• _Task details_:
In the records, find every line with the word "stuck" and copy it out.
◆ ◆ ◆ ◆ ◆
(* ===== verification/Host.v ===== *)
(** * The host

    What the modules that touch the Mac share: [anyhow] errors, the [Display]
    of an IPv4 address, and the view of the system's state the theorems about
    bring-up and teardown are stated on: the open descriptors, the routes and
    the dynamic store. *)
From Stdlib Require Import ZArith Lia.
From stdpp Require Import base numbers list strings gmap pretty.
From S2P Require Import Prelude Backend.

Open Scope Z_scope.

Module Host.

(** ** Errors

    An [anyhow::Error]: the contexts added to it, outermost first, and the
    error underneath, which [downcast_ref] still finds. *)

Inductive Cause : Type :=
| Os (errno : Z)            (** [io::Error::last_os_error()] *)
| Usb (e : Backend.UsbError)
| Message (m : string).     (** [bail!], [anyhow!] *)

#[export] Instance Cause_eq_dec : EqDecision Cause.
Proof. pose proof Backend.UsbError_eq_dec. solve_decision. Defined.

Record Error : Type := mkError { contexts : list string; cause : Cause }.

Inductive Result (A : Type) : Type :=
| ok (a : A)
| err (e : Error).

Arguments ok {A} a.
Arguments err {A} e.

Definition context (c : string) (e : Error) : Error := mkError (c :: contexts e) (cause e).

Definition os (errno : Z) : Error := mkError [] (Os errno).

Definition message (m : string) : Error := mkError [] (Message m).

(** Text whose exact form nothing depends on: [String::from_utf8_lossy] and
    [str::trim] of what other programs print, and [strerror]. *)
Class Text :=
  { from_utf8_lossy : list Z -> string; trim : string -> string; strerror : Z -> string }.

(** The [Display] of an error: its outermost message. *)
Definition to_string `{Text} (e : Error) : string :=
  match contexts e with
  | c :: _ => c
  | [] =>
      match cause e with
      | Os n => strerror n
      | Usb e => Backend.to_string e
      | Message m => m
      end
  end.

(** ** Text *)

(** [Ipv4Addr]'s [Display] *)
Definition show_ip (i : Ipv4Addr) : string :=
  pretty (oct0 i) +:+ "." +:+ pretty (oct1 i) +:+ "." +:+ pretty (oct2 i) +:+ "." +:+
  pretty (oct3 i).

(** A [String] is the list of its UTF-8 bytes, here as a Rocq string. *)
Definition str_of_bytes (b : list Z) : string :=
  String.string_of_list_ascii (map (fun x => Ascii.ascii_of_nat (Z.to_nat x)) b).

(** [slice.join(sep)] *)
Fixpoint join (sep : string) (l : list string) : string :=
  match l with
  | [] => ""
  | [s] => s
  | s :: l => s +:+ sep +:+ join sep l
  end.

(** ** The system's state *)

(** A property list of the dynamic store. *)
Inductive Value : Type :=
| VString (s : string)
| VArray (l : list string).

Abbreviation Dict := (list (string * Value)).

(** What a removal is about. *)
Inductive Item : Type :=
| Route (d : string)
| Key (k : string).

(** The descriptors, the routes and the dynamic store, with the history of the
    removals that were refused although there was something to remove. *)
Record Sys : Type := mkSys
  { fds : gset Z; routes : gset string; store : gmap string Dict; stuck : list Item }.

Definition open_fd (fd : Z) (s : Sys) : Sys :=
  mkSys ({[fd]} ∪ fds s) (routes s) (store s) (stuck s).

Definition close_fd (fd : Z) (s : Sys) : Sys :=
  mkSys (fds s ∖ {[fd]}) (routes s) (store s) (stuck s).

Definition add_route (d : string) (s : Sys) : Sys :=
  mkSys (fds s) ({[d]} ∪ routes s) (store s) (stuck s).

Definition set_key (k : string) (v : Dict) (s : Sys) : Sys :=
  mkSys (fds s) (routes s) (<[k := v]> (store s)) (stuck s).

(** Removing a route or a key: it goes when the removal succeeds, and stays when
    it is refused, which is remembered if there was something to remove. *)
Definition del_route (done : bool) (d : string) (s : Sys) : Sys :=
  if done then mkSys (fds s) (routes s ∖ {[d]}) (store s) (stuck s)
  else if bool_decide (d ∈ routes s)
  then mkSys (fds s) (routes s) (store s) (stuck s ++ [Route d])
  else s.

Definition del_key (done : bool) (k : string) (s : Sys) : Sys :=
  if done then mkSys (fds s) (routes s) (delete k (store s)) (stuck s)
  else if bool_decide (is_Some (store s !! k))
  then mkSys (fds s) (routes s) (store s) (stuck s ++ [Key k])
  else s.

(** What the world looks like to the theorems. *)
Class View (W : Type) : Type := view : W -> Sys.

Lemma Sys_eq s s' :
  fds s = fds s' -> routes s = routes s' -> store s = store s' -> stuck s = stuck s' -> s = s'.
Proof. destruct s, s'; cbn. by intros -> -> -> ->. Qed.

Lemma close_open fd s : fd ∉ fds s -> close_fd fd (open_fd fd s) = s.
Proof. intros. apply Sys_eq; cbn; [set_solver|done..]. Qed.

(** ** Undoing what was done

    [s] is [base] again, up to the removals that were refused in between: the
    same descriptors are open; a route that was not there before is one whose
    removal was refused; a route that was there is still there, unless it is one
    of those in the way of ours, [leased]; and the keys are the same, but for our
    own, which are gone or could not be removed. *)
Definition restored (leased : string -> Prop) (ours : list string) (base s : Sys) : Prop :=
  exists refused,
    stuck s = stuck base ++ refused /\
    fds s = fds base /\
    (forall d, d ∈ routes s -> d ∈ routes base \/ Route d ∈ refused) /\
    (forall d, d ∈ routes base -> d ∈ routes s \/ leased d) /\
    (forall k, store s !! k = store base !! k \/
               (k ∈ ours /\ (store s !! k = None \/ Key k ∈ refused))).

(** The common case: nothing was in the way, and nothing was refused. *)
Definition untouched (leased : string -> Prop) (ours : list string) (base s : Sys) : Prop :=
  (forall d, leased d -> d ∉ routes base) -> (forall k, k ∈ ours -> store base !! k = None) ->
  stuck s = stuck base -> s = base.

(** What a component leaves behind: only what could not be removed. *)
Definition undone leased ours base s : Prop :=
  restored leased ours base s /\ untouched leased ours base s.

Section restored.
Context (leased : string -> Prop) (ours : list string).

#[global] Instance restored_reflexive : Reflexive (restored leased ours).
Proof. intros s. exists []. rewrite app_nil_r. do 2 (split; [done|]). auto. Qed.

#[global] Instance restored_transitive : Transitive (restored leased ours).
Proof.
  intros s1 s2 s3 (r1 & E1 & F1 & A1 & B1 & K1) (r2 & E2 & F2 & A2 & B2 & K2).
  exists (r1 ++ r2). split; [by rewrite E2, E1, app_assoc|]. split; [by rewrite F2|].
  split; [|split].
  - intros d Hd. destruct (A2 d Hd) as [Hd'|Hd']; [destruct (A1 d Hd')|]; set_solver.
  - intros d Hd. destruct (B1 d Hd) as [Hd'|Hd']; [destruct (B2 d Hd')|]; auto.
  - intros k. destruct (K2 k) as [->|(Ho & Hk)].
    + destruct (K1 k) as [->|(Ho & Hk)]; [by left|]. right. set_solver.
    + right. set_solver.
Qed.

Lemma restored_exact base s : restored leased ours base s -> untouched leased ours base s.
Proof.
  intros (r & E & F & A & B & K) Hl Ho Hs.
  assert (r = []) as -> by (eapply app_inv_head; rewrite app_nil_r; by rewrite <- E).
  apply Sys_eq; [done| | |done].
  - apply set_eq. intros d. split; intros Hd.
    + by destruct (A d Hd) as [|Hr]; [|apply elem_of_nil in Hr].
    + destruct (B d Hd) as [|Hr]; [done|]. by apply Hl in Hr.
  - apply map_eq. intros k. destruct (K k) as [|(Hk & [->|Hr])]; [done| |by apply elem_of_nil in Hr].
    by rewrite Ho.
Qed.

Lemma restored_undone base s : restored leased ours base s -> undone leased ours base s.
Proof. intros Hr. split; [done|by apply restored_exact]. Qed.

(** Removing a leased route, or one of our keys. *)
Lemma restored_del_route b d s : leased d -> restored leased ours s (del_route b d s).
Proof.
  intros Hl. destruct b; cbn; [|case_bool_decide; [|done]].
  - exists []. rewrite app_nil_r. do 2 (split; [done|]). cbn. split; [set_solver|]. split; [|auto].
    intros d' Hd. destruct (decide (d' = d)) as [->|]; set_solver.
  - exists [Route d]. do 2 (split; [done|]). cbn. auto.
Qed.

Lemma restored_del_key b k s : k ∈ ours -> restored leased ours s (del_key b k s).
Proof.
  intros Hk. destruct b; cbn; [|case_bool_decide; [|done]].
  - exists []. rewrite app_nil_r. do 2 (split; [done|]). cbn. split; [auto|]. split; [auto|].
    intros k'. destruct (decide (k' = k)) as [->|].
    + right. split; [done|left]. by rewrite lookup_delete_eq.
    + left. by rewrite lookup_delete_ne.
  - exists [Key k]. do 2 (split; [done|]). cbn. auto.
Qed.

(** The same for one that was just added. *)
Lemma restored_added_route b d s : leased d -> restored leased ours s (del_route b d (add_route d s)).
Proof.
  intros Hl. destruct b; cbn.
  - exists []. rewrite app_nil_r. do 2 (split; [done|]). cbn. split; [set_solver|]. split; [|auto].
    intros d' Hd. destruct (decide (d' = d)) as [->|]; set_solver.
  - rewrite bool_decide_true by set_solver. exists [Route d]. do 2 (split; [done|]). cbn.
    split; [set_solver|]. split; [set_solver|auto].
Qed.

Lemma restored_set_key b k v s : k ∈ ours -> restored leased ours s (del_key b k (set_key k v s)).
Proof.
  intros Hk. destruct b; cbn.
  - exists []. rewrite app_nil_r. do 2 (split; [done|]). cbn. split; [auto|]. split; [auto|].
    intros k'. destruct (decide (k' = k)) as [->|].
    + right. split; [done|left]. by rewrite lookup_delete_eq.
    + left. by rewrite lookup_delete_ne, lookup_insert_ne.
  - rewrite bool_decide_true by (rewrite lookup_insert_eq; by eexists).
    exists [Key k]. do 2 (split; [done|]). cbn. split; [auto|]. split; [auto|].
    intros k'. destruct (decide (k' = k)) as [->|].
    + right. split; [done|right]. by left.
    + left. by rewrite lookup_insert_ne.
Qed.

End restored.

(** The parts of the system are independent. *)
Lemma close_del_route fd b d s : close_fd fd (del_route b d s) = del_route b d (close_fd fd s).
Proof. destruct b; [done|]. cbn. by case_bool_decide. Qed.

Lemma close_del_key fd b k s : close_fd fd (del_key b k s) = del_key b k (close_fd fd s).
Proof. destruct b; [done|]. cbn. by case_bool_decide. Qed.

Lemma del_key_add_route b k d s : del_key b k (add_route d s) = add_route d (del_key b k s).
Proof. destruct b; [done|]. cbn. by case_bool_decide. Qed.

Lemma open_del_route fd b d s : del_route b d (open_fd fd s) = open_fd fd (del_route b d s).
Proof. destruct b; [done|]. cbn. by case_bool_decide. Qed.

Lemma close_set_key fd k v s : close_fd fd (set_key k v s) = set_key k v (close_fd fd s).
Proof. done. Qed.

Lemma close_add_route fd d s : close_fd fd (add_route d s) = add_route d (close_fd fd s).
Proof. done. Qed.

Lemma del_route_set_key b d k v s : del_route b d (set_key k v s) = set_key k v (del_route b d s).
Proof. destruct b; [done|]. cbn. by case_bool_decide. Qed.

Lemma fds_del_route b d s : fds (del_route b d s) = fds s.
Proof. destruct b; [done|]. cbn. by case_bool_decide. Qed.

Lemma del_key_set_ne b k k' v s :
  k <> k' -> del_key b k (set_key k' v s) = set_key k' v (del_key b k s).
Proof.
  intros Hk. destruct b; cbn.
  - apply Sys_eq; [done|done| |done]. cbn. by rewrite delete_insert_ne.
  - rewrite lookup_insert_ne by done. by case_bool_decide.
Qed.

Lemma restored_weaken (leased leased' : string -> Prop) ours base s :
  (forall d, leased d -> leased' d) -> restored leased ours base s -> restored leased' ours base s.
Proof.
  intros Hl (r & E & F & A & B & K). exists r. do 3 (split; [done|]). split; [|done].
  intros d Hd. destruct (B d Hd); auto.
Qed.

(** ** A concrete system

    For the witnesses: the units below [taken] are in use, the programs, keys and
    removals of [refused] fail, everything else succeeds and is recorded. *)
Record Sim : Type := mkSim
  { sim_sys : Sys; taken : Z; refused : list string;
    incoming : list (list Z); written : list (list Z); commands : list (string * list string);
    sim_time : Z }.

Definition with_sys (f : Sys -> Sys) (w : Sim) : Sim :=
  mkSim (f (sim_sys w)) (taken w) (refused w) (incoming w) (written w) (commands w) (sim_time w).

#[export] Instance sim_clock : Clock Sim := fun w => (sim_time w, w).

#[export] Instance sim_view : View Sim := sim_sys.

#[export] Instance sim_text : Text :=
  {| from_utf8_lossy := str_of_bytes; trim s := s; strerror n := "os error " +:+ pretty n |}.

Definition empty_sys : Sys := mkSys ∅ ∅ ∅ [].

Definition sim_start (taken : Z) (refused : list string) (packets : list (list Z)) : Sim :=
  mkSim empty_sys taken refused packets [] [] 0.

End Host.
◆ ◆ ◆ ◆ ◆
• _Solution to the problem_:
  { fds : gset Z; routes : gset string; store : gmap string Dict; stuck : list Item }.
  mkSys ({[fd]} ∪ fds s) (routes s) (store s) (stuck s).
  mkSys (fds s ∖ {[fd]}) (routes s) (store s) (stuck s).
  mkSys (fds s) ({[d]} ∪ routes s) (store s) (stuck s).
  mkSys (fds s) (routes s) (<[k := v]> (store s)) (stuck s).
  if done then mkSys (fds s) (routes s ∖ {[d]}) (store s) (stuck s)
  then mkSys (fds s) (routes s) (store s) (stuck s ++ [Route d])
  if done then mkSys (fds s) (routes s) (delete k (store s)) (stuck s)
  then mkSys (fds s) (routes s) (store s) (stuck s ++ [Key k])
  fds s = fds s' -> routes s = routes s' -> store s = store s' -> stuck s = stuck s' -> s = s'.
    stuck s = stuck base ++ refused /\
  stuck s = stuck base -> s = base.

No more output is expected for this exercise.